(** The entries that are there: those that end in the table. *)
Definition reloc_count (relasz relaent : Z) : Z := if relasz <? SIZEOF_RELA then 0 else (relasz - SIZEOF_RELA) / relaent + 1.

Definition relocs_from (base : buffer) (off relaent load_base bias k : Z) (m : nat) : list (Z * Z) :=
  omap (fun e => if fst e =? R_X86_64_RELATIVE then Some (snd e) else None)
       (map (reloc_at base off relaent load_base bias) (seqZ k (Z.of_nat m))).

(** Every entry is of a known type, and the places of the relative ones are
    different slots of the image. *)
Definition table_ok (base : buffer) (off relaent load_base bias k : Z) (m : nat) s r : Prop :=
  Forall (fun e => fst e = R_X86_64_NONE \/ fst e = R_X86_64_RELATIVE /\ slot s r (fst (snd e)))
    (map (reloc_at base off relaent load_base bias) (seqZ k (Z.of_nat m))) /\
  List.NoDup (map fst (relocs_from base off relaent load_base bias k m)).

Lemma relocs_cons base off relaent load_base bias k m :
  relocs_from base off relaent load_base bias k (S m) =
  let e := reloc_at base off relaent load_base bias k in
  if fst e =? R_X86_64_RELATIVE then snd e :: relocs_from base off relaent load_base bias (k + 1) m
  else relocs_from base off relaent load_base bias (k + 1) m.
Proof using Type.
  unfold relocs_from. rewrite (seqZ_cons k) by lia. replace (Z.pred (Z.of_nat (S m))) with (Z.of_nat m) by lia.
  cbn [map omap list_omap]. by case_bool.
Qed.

···

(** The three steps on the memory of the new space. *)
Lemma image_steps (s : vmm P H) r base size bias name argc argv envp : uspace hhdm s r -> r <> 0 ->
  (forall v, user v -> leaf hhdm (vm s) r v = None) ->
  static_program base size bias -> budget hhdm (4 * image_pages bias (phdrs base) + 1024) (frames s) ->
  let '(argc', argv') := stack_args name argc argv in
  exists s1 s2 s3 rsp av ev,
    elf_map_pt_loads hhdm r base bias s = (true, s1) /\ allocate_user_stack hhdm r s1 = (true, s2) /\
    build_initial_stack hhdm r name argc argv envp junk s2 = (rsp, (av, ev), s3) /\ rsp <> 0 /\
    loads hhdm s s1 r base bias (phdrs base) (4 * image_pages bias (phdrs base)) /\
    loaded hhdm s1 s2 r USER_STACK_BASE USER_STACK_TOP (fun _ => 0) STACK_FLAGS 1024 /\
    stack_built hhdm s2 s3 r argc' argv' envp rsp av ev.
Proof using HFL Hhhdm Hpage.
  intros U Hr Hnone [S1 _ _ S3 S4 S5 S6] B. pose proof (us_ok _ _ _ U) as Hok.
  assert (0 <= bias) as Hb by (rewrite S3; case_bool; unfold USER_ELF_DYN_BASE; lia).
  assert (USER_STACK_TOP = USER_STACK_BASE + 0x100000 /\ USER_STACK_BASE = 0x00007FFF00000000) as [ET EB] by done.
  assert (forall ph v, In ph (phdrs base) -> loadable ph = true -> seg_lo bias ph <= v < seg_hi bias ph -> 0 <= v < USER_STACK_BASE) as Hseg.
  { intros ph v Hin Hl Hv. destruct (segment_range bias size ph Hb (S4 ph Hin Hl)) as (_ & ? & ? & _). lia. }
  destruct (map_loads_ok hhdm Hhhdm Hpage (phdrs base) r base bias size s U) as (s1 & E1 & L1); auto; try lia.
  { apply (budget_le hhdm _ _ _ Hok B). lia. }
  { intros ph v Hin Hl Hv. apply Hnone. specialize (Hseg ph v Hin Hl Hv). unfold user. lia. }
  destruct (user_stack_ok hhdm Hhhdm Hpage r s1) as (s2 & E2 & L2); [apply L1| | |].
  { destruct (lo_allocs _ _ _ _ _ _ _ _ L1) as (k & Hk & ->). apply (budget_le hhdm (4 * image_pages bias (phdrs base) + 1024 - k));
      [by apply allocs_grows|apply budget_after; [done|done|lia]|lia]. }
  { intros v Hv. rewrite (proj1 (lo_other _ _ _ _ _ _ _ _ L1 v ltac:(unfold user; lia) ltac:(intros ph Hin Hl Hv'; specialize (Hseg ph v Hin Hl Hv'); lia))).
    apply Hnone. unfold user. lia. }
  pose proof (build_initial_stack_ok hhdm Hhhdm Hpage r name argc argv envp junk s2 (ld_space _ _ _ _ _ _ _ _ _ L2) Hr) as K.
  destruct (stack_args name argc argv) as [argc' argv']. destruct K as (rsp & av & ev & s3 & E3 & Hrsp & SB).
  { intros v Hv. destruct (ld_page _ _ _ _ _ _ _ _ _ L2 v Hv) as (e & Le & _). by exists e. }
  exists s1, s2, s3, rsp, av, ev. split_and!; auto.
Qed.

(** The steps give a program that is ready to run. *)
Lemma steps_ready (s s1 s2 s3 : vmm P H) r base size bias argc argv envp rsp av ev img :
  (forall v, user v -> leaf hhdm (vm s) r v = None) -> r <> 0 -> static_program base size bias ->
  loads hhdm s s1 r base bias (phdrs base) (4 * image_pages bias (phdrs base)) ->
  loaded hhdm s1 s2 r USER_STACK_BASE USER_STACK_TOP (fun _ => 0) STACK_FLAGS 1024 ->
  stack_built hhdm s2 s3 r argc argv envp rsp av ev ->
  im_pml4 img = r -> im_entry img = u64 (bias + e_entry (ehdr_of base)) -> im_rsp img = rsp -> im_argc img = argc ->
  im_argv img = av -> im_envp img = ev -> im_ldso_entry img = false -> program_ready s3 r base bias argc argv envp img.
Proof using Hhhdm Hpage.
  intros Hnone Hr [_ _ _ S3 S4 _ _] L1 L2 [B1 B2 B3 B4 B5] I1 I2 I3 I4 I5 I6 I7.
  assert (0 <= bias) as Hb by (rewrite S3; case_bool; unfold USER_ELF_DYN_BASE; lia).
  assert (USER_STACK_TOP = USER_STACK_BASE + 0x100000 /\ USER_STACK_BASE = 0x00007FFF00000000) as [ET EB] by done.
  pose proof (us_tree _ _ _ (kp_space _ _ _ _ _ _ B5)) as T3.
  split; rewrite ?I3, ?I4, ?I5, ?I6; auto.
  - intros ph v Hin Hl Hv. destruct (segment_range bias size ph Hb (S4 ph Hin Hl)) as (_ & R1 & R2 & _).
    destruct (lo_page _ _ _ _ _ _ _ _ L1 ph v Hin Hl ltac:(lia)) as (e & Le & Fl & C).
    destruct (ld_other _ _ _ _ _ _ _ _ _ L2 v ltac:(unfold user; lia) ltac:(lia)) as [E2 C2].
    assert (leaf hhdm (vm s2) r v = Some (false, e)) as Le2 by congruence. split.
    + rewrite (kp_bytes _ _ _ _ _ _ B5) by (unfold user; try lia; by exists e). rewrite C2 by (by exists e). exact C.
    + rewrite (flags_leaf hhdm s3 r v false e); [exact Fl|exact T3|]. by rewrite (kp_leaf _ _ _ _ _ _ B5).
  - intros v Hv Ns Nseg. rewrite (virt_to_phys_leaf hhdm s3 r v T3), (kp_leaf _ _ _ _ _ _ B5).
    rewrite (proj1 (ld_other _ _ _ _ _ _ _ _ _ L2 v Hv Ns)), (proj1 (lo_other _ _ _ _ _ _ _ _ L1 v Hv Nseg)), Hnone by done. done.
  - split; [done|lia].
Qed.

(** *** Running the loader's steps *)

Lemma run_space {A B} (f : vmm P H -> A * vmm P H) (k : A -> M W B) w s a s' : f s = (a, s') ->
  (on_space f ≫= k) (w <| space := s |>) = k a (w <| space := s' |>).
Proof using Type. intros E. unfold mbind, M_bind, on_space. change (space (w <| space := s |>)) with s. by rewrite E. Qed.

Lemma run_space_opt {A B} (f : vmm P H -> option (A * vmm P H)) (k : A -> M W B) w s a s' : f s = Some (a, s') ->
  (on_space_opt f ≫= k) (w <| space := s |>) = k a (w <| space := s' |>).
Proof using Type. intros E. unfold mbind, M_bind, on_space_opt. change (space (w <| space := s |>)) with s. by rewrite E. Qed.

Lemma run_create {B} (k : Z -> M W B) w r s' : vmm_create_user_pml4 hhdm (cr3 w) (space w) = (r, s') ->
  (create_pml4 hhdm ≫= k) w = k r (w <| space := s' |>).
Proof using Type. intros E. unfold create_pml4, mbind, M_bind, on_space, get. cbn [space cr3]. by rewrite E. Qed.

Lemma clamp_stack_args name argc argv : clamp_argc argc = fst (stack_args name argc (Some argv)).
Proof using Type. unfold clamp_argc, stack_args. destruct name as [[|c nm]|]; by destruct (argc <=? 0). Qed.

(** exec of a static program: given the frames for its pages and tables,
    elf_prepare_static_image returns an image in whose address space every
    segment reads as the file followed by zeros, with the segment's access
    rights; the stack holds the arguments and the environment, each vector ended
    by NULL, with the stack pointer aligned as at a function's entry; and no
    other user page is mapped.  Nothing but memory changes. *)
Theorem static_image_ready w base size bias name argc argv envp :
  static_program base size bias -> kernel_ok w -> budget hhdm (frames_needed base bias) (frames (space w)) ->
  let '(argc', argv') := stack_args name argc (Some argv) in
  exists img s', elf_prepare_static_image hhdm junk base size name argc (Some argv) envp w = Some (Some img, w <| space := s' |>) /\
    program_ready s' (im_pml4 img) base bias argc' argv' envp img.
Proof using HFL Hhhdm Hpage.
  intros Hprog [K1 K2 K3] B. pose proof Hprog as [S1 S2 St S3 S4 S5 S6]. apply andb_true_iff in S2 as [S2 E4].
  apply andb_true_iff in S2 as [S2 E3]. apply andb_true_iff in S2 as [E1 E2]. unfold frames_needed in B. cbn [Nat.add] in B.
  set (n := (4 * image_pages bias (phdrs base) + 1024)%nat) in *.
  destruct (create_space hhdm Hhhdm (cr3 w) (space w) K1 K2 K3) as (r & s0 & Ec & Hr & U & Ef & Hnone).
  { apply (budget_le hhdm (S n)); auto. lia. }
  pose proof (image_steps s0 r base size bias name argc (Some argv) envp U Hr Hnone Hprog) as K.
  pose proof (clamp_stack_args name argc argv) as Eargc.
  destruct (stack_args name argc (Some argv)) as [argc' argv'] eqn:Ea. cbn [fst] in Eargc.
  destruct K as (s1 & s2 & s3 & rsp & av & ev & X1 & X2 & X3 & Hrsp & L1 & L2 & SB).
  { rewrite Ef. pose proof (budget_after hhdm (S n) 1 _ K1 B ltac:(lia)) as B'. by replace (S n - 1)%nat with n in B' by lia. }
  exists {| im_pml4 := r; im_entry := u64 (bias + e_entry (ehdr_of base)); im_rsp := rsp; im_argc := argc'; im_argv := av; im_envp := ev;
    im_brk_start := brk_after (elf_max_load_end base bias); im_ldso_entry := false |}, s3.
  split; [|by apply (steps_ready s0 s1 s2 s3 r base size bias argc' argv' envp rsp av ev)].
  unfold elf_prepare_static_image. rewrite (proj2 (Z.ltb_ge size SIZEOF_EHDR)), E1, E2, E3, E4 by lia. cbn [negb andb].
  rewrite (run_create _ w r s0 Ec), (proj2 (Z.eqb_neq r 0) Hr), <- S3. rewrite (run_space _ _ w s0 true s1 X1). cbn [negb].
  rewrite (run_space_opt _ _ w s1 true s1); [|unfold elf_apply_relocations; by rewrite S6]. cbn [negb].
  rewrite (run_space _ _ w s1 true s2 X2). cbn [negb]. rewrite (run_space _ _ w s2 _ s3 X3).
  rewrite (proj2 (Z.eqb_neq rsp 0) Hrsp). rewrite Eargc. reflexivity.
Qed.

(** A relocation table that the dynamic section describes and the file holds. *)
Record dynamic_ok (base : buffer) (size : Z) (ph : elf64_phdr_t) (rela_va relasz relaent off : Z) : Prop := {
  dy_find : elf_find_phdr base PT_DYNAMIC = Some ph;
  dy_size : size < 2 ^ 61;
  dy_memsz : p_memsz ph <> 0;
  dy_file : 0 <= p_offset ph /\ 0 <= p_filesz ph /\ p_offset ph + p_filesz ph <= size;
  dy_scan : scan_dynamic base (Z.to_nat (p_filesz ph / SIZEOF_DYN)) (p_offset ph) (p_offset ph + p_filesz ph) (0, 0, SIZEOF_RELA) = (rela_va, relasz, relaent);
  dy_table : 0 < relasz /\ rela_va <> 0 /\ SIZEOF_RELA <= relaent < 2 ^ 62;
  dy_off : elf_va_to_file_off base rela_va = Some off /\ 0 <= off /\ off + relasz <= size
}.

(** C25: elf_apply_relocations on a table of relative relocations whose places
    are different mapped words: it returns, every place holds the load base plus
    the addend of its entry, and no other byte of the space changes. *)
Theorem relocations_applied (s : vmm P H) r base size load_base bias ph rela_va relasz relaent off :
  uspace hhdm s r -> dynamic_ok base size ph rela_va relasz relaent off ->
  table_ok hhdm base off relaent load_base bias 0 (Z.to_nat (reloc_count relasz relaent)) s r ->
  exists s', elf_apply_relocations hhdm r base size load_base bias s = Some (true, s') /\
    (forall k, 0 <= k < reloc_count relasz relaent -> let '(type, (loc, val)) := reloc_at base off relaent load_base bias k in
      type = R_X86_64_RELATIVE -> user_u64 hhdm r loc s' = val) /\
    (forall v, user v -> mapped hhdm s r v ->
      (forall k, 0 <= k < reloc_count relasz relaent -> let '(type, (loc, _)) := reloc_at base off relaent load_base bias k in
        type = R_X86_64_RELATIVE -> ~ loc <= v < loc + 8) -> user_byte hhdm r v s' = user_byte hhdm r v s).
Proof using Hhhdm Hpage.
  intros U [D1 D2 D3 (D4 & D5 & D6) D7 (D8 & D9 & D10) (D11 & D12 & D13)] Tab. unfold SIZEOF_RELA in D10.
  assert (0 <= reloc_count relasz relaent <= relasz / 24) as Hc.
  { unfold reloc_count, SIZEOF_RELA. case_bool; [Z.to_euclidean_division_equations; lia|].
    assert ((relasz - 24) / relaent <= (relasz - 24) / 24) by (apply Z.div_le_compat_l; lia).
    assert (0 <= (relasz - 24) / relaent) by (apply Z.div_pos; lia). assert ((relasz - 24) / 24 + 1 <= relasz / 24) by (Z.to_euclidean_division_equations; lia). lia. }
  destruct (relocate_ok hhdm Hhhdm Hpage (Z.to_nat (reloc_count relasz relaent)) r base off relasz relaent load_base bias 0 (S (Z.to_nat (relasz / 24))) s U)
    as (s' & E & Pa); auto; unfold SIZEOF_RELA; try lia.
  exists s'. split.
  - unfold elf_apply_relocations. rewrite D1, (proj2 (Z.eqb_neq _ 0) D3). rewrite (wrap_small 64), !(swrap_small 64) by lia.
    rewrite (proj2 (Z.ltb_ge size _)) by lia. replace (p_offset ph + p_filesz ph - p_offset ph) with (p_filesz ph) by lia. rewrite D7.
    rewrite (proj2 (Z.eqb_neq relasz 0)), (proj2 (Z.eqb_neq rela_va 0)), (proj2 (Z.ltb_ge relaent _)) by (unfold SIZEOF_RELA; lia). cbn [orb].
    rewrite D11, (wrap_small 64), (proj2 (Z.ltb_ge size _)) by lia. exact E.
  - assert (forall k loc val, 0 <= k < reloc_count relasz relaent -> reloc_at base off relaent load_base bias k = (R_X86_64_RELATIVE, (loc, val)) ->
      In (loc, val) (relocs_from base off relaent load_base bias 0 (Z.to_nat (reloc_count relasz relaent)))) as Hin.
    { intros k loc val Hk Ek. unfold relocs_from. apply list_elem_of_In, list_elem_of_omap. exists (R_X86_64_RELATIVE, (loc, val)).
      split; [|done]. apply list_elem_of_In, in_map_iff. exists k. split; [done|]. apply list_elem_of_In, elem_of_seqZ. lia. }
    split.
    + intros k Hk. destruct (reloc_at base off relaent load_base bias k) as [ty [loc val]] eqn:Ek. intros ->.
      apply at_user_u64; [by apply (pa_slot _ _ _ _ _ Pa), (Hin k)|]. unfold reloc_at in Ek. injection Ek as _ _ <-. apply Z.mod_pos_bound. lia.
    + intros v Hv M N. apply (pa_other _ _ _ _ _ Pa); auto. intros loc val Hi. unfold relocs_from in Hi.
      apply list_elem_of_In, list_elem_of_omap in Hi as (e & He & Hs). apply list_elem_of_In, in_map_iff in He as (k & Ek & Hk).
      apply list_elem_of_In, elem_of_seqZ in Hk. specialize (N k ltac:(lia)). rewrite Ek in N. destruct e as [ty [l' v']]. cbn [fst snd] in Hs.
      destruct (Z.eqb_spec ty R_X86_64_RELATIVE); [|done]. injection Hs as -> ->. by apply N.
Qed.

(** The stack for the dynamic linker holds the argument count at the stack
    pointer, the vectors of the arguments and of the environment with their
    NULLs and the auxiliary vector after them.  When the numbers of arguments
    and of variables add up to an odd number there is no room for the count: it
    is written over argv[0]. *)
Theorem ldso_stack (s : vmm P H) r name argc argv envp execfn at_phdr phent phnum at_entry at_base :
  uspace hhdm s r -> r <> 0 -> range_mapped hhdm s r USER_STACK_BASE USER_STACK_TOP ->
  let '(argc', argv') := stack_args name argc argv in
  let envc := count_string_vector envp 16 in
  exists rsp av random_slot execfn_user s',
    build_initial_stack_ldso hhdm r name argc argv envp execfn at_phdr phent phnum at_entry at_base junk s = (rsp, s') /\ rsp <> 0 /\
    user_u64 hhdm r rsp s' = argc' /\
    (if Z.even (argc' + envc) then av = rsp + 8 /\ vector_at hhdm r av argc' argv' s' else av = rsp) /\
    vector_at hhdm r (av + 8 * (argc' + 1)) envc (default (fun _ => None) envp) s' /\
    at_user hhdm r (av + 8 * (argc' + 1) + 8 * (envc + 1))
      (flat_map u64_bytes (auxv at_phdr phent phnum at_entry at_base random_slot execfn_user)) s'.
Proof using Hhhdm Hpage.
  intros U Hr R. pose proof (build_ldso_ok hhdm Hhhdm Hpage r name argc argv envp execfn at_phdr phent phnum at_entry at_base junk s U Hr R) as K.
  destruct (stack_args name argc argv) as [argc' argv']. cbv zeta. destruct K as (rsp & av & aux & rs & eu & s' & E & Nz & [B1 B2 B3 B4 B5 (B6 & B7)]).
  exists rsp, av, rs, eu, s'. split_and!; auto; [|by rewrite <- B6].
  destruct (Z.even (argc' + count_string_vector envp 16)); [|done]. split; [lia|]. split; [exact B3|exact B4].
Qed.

···

Exercise directions> Please make an exact copy of the lines above from the line with "segment reads as" through the line with "unfold elf_prepare_static_image. rewrite", both ends included.

Answer space>
    segment reads as the file followed by zeros, with the segment's access
    rights; the stack holds the arguments and the environment, each vector ended
    by NULL, with the stack pointer aligned as at a function's entry; and no
    other user page is mapped.  Nothing but memory changes. *)
Theorem static_image_ready w base size bias name argc argv envp :
  static_program base size bias -> kernel_ok w -> budget hhdm (frames_needed base bias) (frames (space w)) ->
  let '(argc', argv') := stack_args name argc (Some argv) in
  exists img s', elf_prepare_static_image hhdm junk base size name argc (Some argv) envp w = Some (Some img, w <| space := s' |>) /\
    program_ready s' (im_pml4 img) base bias argc' argv' envp img.
Proof using HFL Hhhdm Hpage.
  intros Hprog [K1 K2 K3] B. pose proof Hprog as [S1 S2 St S3 S4 S5 S6]. apply andb_true_iff in S2 as [S2 E4].
  apply andb_true_iff in S2 as [S2 E3]. apply andb_true_iff in S2 as [E1 E2]. unfold frames_needed in B. cbn [Nat.add] in B.
  set (n := (4 * image_pages bias (phdrs base) + 1024)%nat) in *.
  destruct (create_space hhdm Hhhdm (cr3 w) (space w) K1 K2 K3) as (r & s0 & Ec & Hr & U & Ef & Hnone).
  { apply (budget_le hhdm (S n)); auto. lia. }
  pose proof (image_steps s0 r base size bias name argc (Some argv) envp U Hr Hnone Hprog) as K.
  pose proof (clamp_stack_args name argc argv) as Eargc.
  destruct (stack_args name argc (Some argv)) as [argc' argv'] eqn:Ea. cbn [fst] in Eargc.
  destruct K as (s1 & s2 & s3 & rsp & av & ev & X1 & X2 & X3 & Hrsp & L1 & L2 & SB).
  { rewrite Ef. pose proof (budget_after hhdm (S n) 1 _ K1 B ltac:(lia)) as B'. by replace (S n - 1)%nat with n in B' by lia. }
  exists {| im_pml4 := r; im_entry := u64 (bias + e_entry (ehdr_of base)); im_rsp := rsp; im_argc := argc'; im_argv := av; im_envp := ev;
    im_brk_start := brk_after (elf_max_load_end base bias); im_ldso_entry := false |}, s3.
  split; [|by apply (steps_ready s0 s1 s2 s3 r base size bias argc' argv' envp rsp av ev)].
  unfold elf_prepare_static_image. rewrite (proj2 (Z.ltb_ge size SIZEOF_EHDR)), E1, E2, E3, E4 by lia. cbn [negb andb].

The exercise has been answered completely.